Francesco Bagnaia and Jack Miller know a thing or two about speed.
The Ducati Lenovo MotoGP racers take the track almost like ballet dancers. Bagnaia’s movements are smooth and flowing, his lines straight and clean. On the racetrack, he appears one with his bike as he takes each corner with grace, style and—most importantly—speed.
Miller’s manner, on the other hand, is distinguished by a higher sensitivity on the grip level, said Christhian Pupulin, Ducati Chief Engineer for Miller. His distinctive style makes him well-suited to a variety of different track conditions and competitors.
MotoGP racing requires robust technical expertise and ability from the rider, but it also requires impressive technology to tailor the bike to the rider’s exact needs and specifications. Customization is key for superior performance.
“[Bagnaia] can keep a good corner speed, and he is able to brake very hard and deep into the corner,” Cristian Gabarrini, Bagnaia’s Chief Engineer, recently told Lenovo. “To maximize these strengths, he needs quite a stable bike.”
Miller, however, “is able to enter corners with higher speeds,” Pupulin said. Therefore, he requires a “specific setting with more static weight on the front wheel,” as well as a more agile, responsive bike.
Though the two styles differ, the end goal is the same: win races and set records.
All Ducati Lenovo MotoGP riders race on the legendary Desmosedici GP, a bike known for its style as much as its speed. Yet each individual Desmosedici must be specifically adjusted and calculated to suit its rider. Human and machine must meld into a single, sinuous unit.
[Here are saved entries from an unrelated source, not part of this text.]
(** How the open run of the code relates to the runs of the pairs emitted so far. *)
Definition run_closed (i j : nat) (st : list LcsMatch * option (nat * nat * nat)) (w : Walk) : Prop :=
  run w = 0 /\ emitted w = kept (close_run st) /\
  match st.2 with
  | Some (ea, eb, len) => (i + len <= ea + 1 /\ j + len <= eb + 1 /\ (i + len < ea + 1 \/ j + len < eb + 1))%nat
  | None => True
  end.
Definition run_open (i j : nat) (st : list LcsMatch * option (nat * nat * nat)) (w : Walk) : Prop :=
  exists closed ea eb len, st = (closed, Some (ea, eb, len)) /\ (1 <= len /\ ea < length a /\ eb < length b)%nat /\
    run w = Z.of_nat len /\ run_end_a w = Z.of_nat ea /\ run_end_b w = Z.of_nat eb /\ emitted w = kept closed /\
    (i + len = ea + 1 /\ j + len = eb + 1)%nat.
Definition run_inv i j st w : Prop := run_closed i j st w \/ run_open i j st w.

Lemma flush_open i j st w : run_open i j st w ->
  run (flush_run options w) = 0 /\ emitted (flush_run options w) = kept (close_run st) /\ reversed (flush_run options w) = reversed w.
Proof.
  intros (closed & ea & eb & len & -> & (Hl & Hea & Heb) & Hr & Hra & Hrb & He & Hi & Hj). unfold flush_run.
  rewrite (proj2 (Z.eqb_neq (run w) 0)) by lia. cbn [run emitted reversed close_run]. split_and!; [done| |done].
  rewrite kept_snoc. cbn [m_length]. rewrite Hr, Hra, Hrb, He.
  unfold UINT32_MAX in *. unfold u32. rewrite !Z.mod_small by lia. rewrite !Nat2Z.inj_sub, !Nat2Z.inj_add by lia.
  by destruct (o_idx options && _); rewrite ?app_nil_r.
Qed.
Lemma flush_inv i j st w : run_inv i j st w ->
  run (flush_run options w) = 0 /\ emitted (flush_run options w) = kept (close_run st) /\ reversed (flush_run options w) = reversed w.
Proof.
  intros [(Hr & He & _)|H]; [|by eapply flush_open]. unfold flush_run. by rewrite Hr.
Qed.
Lemma flush_step i j i' j' st w : run_inv i j st w -> (i' <= i /\ j' <= j /\ (i' < i \/ j' < j))%nat -> run_inv i' j' st (flush_run options w).
Proof.
  intros H Hlt. pose proof (flush_inv _ _ _ _ H) as (Hr & He & _). left. split_and!; [done..|].
  destruct H as [(_ & _ & H)|(closed & ea & eb & len & -> & _ & _ & _ & _ & _ & H)]; [|cbn; lia]. destruct st as [? [[[ea eb] len]|]]; cbn in *; [lia|done].
Qed.
Lemma take_pair_inv i j st w c : (S i <= length a)%nat -> (S j <= length b)%nat -> run_inv (S i) (S j) st w ->
  run_inv i j (add_pair st (i, j)) (take_pair options w (S i) (S j) c).
Proof.
  intros Hi Hj H. right. unfold UINT32_MAX in *. unfold take_pair. rewrite !Nat.sub_1_r. cbn [Nat.pred].
  destruct H as [(Hr & He & H)|(closed & ea & eb & len & -> & (Hl & Hea & Heb) & Hr & Hra & Hrb & He & Hi' & Hj')].
  - rewrite Hr. cbn [Z.eqb]. exists (close_run st), i, j, 1%nat. cbn [run run_end_a run_end_b emitted].
    split_and!; try lia; try done; try (unfold u32; rewrite Z.mod_small by lia; lia).
    destruct st as [closed [[[ea eb] len]|]]; cbn [add_pair close_run fst snd] in *; [|done].
    destruct (Nat.eqb_spec (i + len) ea); cbn [andb]; [|done]. destruct (Nat.eqb_spec (j + len) eb); [lia|done].
  - rewrite (proj2 (Z.eqb_neq (run w) 0)) by lia. exists closed, ea, eb, (S len). cbn [run run_end_a run_end_b emitted add_pair fst snd].
    rewrite (proj2 (Nat.eqb_eq (i + len) ea)), (proj2 (Nat.eqb_eq (j + len) eb)) by lia. cbn [andb].
    split_and!; try lia; try done. rewrite Hr. unfold u32. rewrite Z.mod_small by lia. lia.
Qed.

(** The pairs and bytes emitted so far, at (i, j). *)
Record walk_inv (i j : nat) (ps : list (nat * nat)) (vs : bytes) (w : Walk) : Prop := {
  wi_sorted : alignment a b ps;
  wi_above : Forall (fun p => i <= p.1 /\ j <= p.2)%nat ps;
  wi_values : length vs = length ps /\ reverse vs `sublist_of` drop i a /\ reverse vs `sublist_of` drop j b;
  wi_reversed : reversed w = if want_value options then vs else [];
  wi_count : Z.of_nat (length ps) + lcs_len a b i j = lcs_len a b (length a) (length b);
  wi_runs : run_inv i j (fold_left add_pair ps ([], None)) w }.

Lemma walk_take i j ps vs w c : a !! i = Some c -> b !! j = Some c -> walk_inv (S i) (S j) ps vs w ->
  walk_inv i j (ps ++ [(i, j)]) (vs ++ [c]) (take_pair options w (S i) (S j) c).
Proof.
  intros Ea Eb [[Hs1 Hs2] Hab (Hv & Hva & Hvb) Hr Hc Hruns]. pose proof (lookup_lt_Some _ _ _ Ea). pose proof (lookup_lt_Some _ _ _ Eb). split.
  - split.
    + clear -Hs1 Hab. induction Hs1 as [|p ps Hps IH Hp]; cbn; [by repeat constructor|]. apply Forall_cons in Hab as [Hp' Hab].
      constructor; [by apply IH|]. apply Forall_app. split; [done|]. constructor; [|done]. unfold before. cbn. lia.
    + apply Forall_app. split; [done|]. constructor; [by exists c|done].
  - apply Forall_app. split; [|by repeat constructor]. eapply Forall_impl; [exact Hab|]. cbn. intros; lia.
  - rewrite !length_app, reverse_app, (drop_S a c i), (drop_S b c j) by done. cbn. split_and!; [lia|by apply sublist_skip..].
  - unfold take_pair. rewrite Hr. by destruct (run w =? 0), (want_value options).
  - rewrite length_app. cbn [length]. rewrite (lcs_len_S a b i j c c) in Hc by done. rewrite Z.eqb_refl in Hc. lia.
  - rewrite fold_left_app. by apply take_pair_inv; [lia|lia|].
Qed.
Lemma walk_skip i j i' j' ps vs w : walk_inv i j ps vs w -> (i' <= i /\ j' <= j /\ (i' < i \/ j' < j))%nat -> lcs_len a b i j = lcs_len a b i' j' ->
  walk_inv i' j' ps vs (flush_run options w).
Proof.
  intros [Hs Hab (Hv & Hva & Hvb) Hr Hc Hruns] Hlt Hl. split; [done|..].
  - eapply Forall_impl; [exact Hab|]. cbn. intros; lia.
  - split_and!; [done| |].
    + etransitivity; [exact Hva|]. replace i with (i' + (i - i'))%nat by lia. rewrite <- drop_drop. apply sublist_drop.
    + etransitivity; [exact Hvb|]. replace j with (j' + (j - j'))%nat by lia. rewrite <- drop_drop. apply sublist_drop.
  - destruct (flush_inv _ _ _ _ Hruns) as (_ & _ & ->). done.
  - lia.
  - by eapply flush_step.
Qed.
Lemma walk_back_spec table fuel i j ps vs w :
  filled a b (S (length a)) 1 table -> (i <= length a)%nat -> (j <= length b)%nat -> (i + j < fuel)%nat -> walk_inv i j ps vs w ->
  exists ps' vs' w' i' j', walk_back a b options fuel (S (length b)) table i j w = Some w' /\ walk_inv i' j' ps' vs' w' /\ (i' = 0 \/ j' = 0)%nat.
Proof.
  intros [Hlen Hf]. revert i j ps vs w. induction fuel as [|fuel IH]; intros i j ps vs w Hi Hj Hfu Hw; [lia|]. cbn [walk_back].
  destruct i as [|i]; [eexists _, _, _, 0%nat, j; split; [done|]; split; [exact Hw|by left]|].
  destruct j as [|j]; [eexists _, _, _, (S i), 0%nat; split; [done|]; split; [exact Hw|by right]|].
  rewrite !Nat.sub_1_r. cbn [Nat.pred].
  destruct (lookup_lt_is_Some_2 a i ltac:(lia)) as [x Ex], (lookup_lt_is_Some_2 b j ltac:(lia)) as [y Ey]. rewrite Ex, Ey, !some_bind.
  pose proof (lcs_len_S a b i j x y Ex Ey) as HL. destruct (Z.eqb_spec x y) as [<-|Hne].
  - apply (IH i j (ps ++ [(i, j)]) (vs ++ [x])); [lia..|]. by apply walk_take.
  - rewrite (Hf i (S j)) by lia. rewrite (Hf (S i) j) by lia. rewrite !some_bind.
    destruct (Z.ltb_spec (lcs_len a b (S i) j) (lcs_len a b i (S j))).
    + apply (IH i (S j) ps vs); [lia..|]. eapply walk_skip; [exact Hw|lia|lia].
    + apply (IH (S i) j ps vs); [lia..|]. eapply walk_skip; [exact Hw|lia|lia].
Qed.
End Walk.

(** * The runs of an alignment *)
Definition equal_run (a b : bytes) (m : LcsMatch) : Prop :=
  1 <= m_length m /\ 0 <= a_start m /\ 0 <= b_start m /\ a_end m = a_start m + m_length m - 1 /\ b_end m = b_start m + m_length m - 1 /\
  a_end m < Z.of_nat (length a) /\ b_end m < Z.of_nat (length b) /\
  take (Z.to_nat (m_length m)) (drop (Z.to_nat (a_start m)) a) = take (Z.to_nat (m_length m)) (drop (Z.to_nat (b_start m)) b).
Definition total_length (ms : list LcsMatch) : Z := foldr (fun m n => m_length m + n) 0 ms.
Lemma total_length_snoc ms m : total_length (ms ++ [m]) = total_length ms + m_length m.
Proof. induction ms as [|x ms IH]; unfold total_length in *; cbn in *; lia. Qed.
Definition open_ok (a b : bytes) (st : list LcsMatch * option (nat * nat * nat)) : Prop :=
  match st.2 with Some (ea, eb, len) => (1 <= len <= ea + 1 /\ len <= eb + 1)%nat | None => True end.
Lemma runs_step a b st p c : a !! p.1 = Some c -> b !! p.2 = Some c -> open_ok a b st -> Forall (equal_run a b) (close_run st) ->
  open_ok a b (add_pair st p) /\ Forall (equal_run a b) (close_run (add_pair st p)) /\
  total_length (close_run (add_pair st p)) = total_length (close_run st) + 1.
Proof.
  intros Ea Eb Ho Hc. destruct p as [x y]. cbn [fst snd] in *. pose proof (lookup_lt_Some _ _ _ Ea). pose proof (lookup_lt_Some _ _ _ Eb).
  assert (equal_run a b (mkLcsMatch (Z.of_nat (x + 1 - 1)) (Z.of_nat x) (Z.of_nat (y + 1 - 1)) (Z.of_nat y) (Z.of_nat 1))) as H1.
  { unfold equal_run. cbn [a_start a_end b_start b_end m_length]. split_and!; try lia. rewrite !Nat2Z.id, !Nat.add_sub, (drop_S a c x), (drop_S b c y) by done. done. }
  destruct st as [closed [[[ea eb] len]|]]; cbn [add_pair close_run open_ok fst snd] in *.
  2:{ rewrite total_length_snoc. split_and!; [cbn; lia..| |cbn; lia]. apply Forall_app. split; [done|by apply Forall_singleton]. }
  destruct (Nat.eqb_spec (x + len) ea); cbn [andb]; [destruct (Nat.eqb_spec (y + len) eb); cbn [andb]|].
  2,3: cbn [close_run fst snd]; rewrite (total_length_snoc (_ ++ _)); split_and!; [cbn; lia..| |cbn [m_length]; lia];
    (apply Forall_app; split; [done|by apply Forall_singleton]).
  cbn [close_run fst snd]. rewrite !total_length_snoc. cbn [m_length]. split_and!; [cbn; lia..| |lia].
  apply Forall_app in Hc as [Hc Hl]. apply Forall_app. split; [done|]. apply Forall_cons in Hl as [Hl _]. apply Forall_singleton.
  unfold equal_run in Hl |- *. cbn [a_start a_end b_start b_end m_length] in *. destruct Hl as (? & ? & ? & ? & ? & ? & ? & Hseg). split_and!; try lia.
  rewrite !Nat2Z.id in *. replace (ea + 1 - S len)%nat with x by lia. replace (eb + 1 - S len)%nat with y by lia.
  rewrite (drop_S a c x), (drop_S b c y) by done. cbn [take]. f_equal.
  by replace (S x) with (ea + 1 - len)%nat by lia; replace (S y) with (eb + 1 - len)%nat by lia.
Qed.
Lemma runs_spec a b ps : alignment a b ps -> Forall (equal_run a b) (runs ps) /\ total_length (runs ps) = Z.of_nat (length ps).
Proof.
  intros [_ Hps]. unfold runs.
  assert (forall st, open_ok a b st -> Forall (equal_run a b) (close_run st) ->
    Forall (equal_run a b) (close_run (fold_left add_pair ps st)) /\
    total_length (close_run (fold_left add_pair ps st)) = total_length (close_run st) + Z.of_nat (length ps)) as H.
  { induction Hps as [|p ps (c & Ea & Eb) Hps IH]; intros st Ho Hc; cbn [fold_left length]; [split; [done|lia]|].
    destruct (runs_step a b st p c Ea Eb Ho Hc) as (Ho' & Hc' & Ht'). destruct (IH _ Ho' Hc') as [? ->]. split; [done|lia]. }
  by apply (H ([], None)); constructor.
Qed.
Lenovo devices and technology solutions play a significant role in helping develop the bike each rider requires. Using ThinkSystem SD530, SR630 and SR650 servers, Ducati models incredibly complex scenarios to predict what might happen when the rubber hits the road. Rainy day? Dust on the track? Especially sharp corners? Lenovo computers can model that—and fast.
“Lenovo helps us significantly in data analysis and in bike dynamic simulation, thanks to very high data processing power,” Gabarrini said.
The potent computing power of Lenovo servers help Ducati engineers translate information collected from each bike’s dozens of sensors, enabling the team to develop a rider’s bike configuration quickly and more easily.
“This means saving time for engineers and selecting parts to test that we are quite sure can give the rider a real performance improvement,” Gabarrini explained.
Every aspect of the bike’s physics – from its torque to its tire configuration – can be modeled on a computer, which devices the ideal configuration for the bike before testing it on the track, saving time and gas. The algorithms, which run on Lenovo ThinkPad laptops, have increased the team’s efficiency by 25 percent and slashed decision-making time by over a third.
Race preparation looks different today from even five years ago. By running thousands of simulations on high-powered Lenovo servers, Ducati engineers can prepare for just as many scenarios, delivering a stronger, more balanced performance from the rider.
“We use technology in all of the phases,” said Conti.
Simulations represent the flow field around the bike, or the distribution of the density and velocity of the bike through space and time. Each simulation starts with a concept, or with an idea of how the Ducati team wants the bike to perform under certain conditions. The goal is, ultimately, to “simulate what we have in our minds,” said Conti. Lenovo computers can do that—and fast.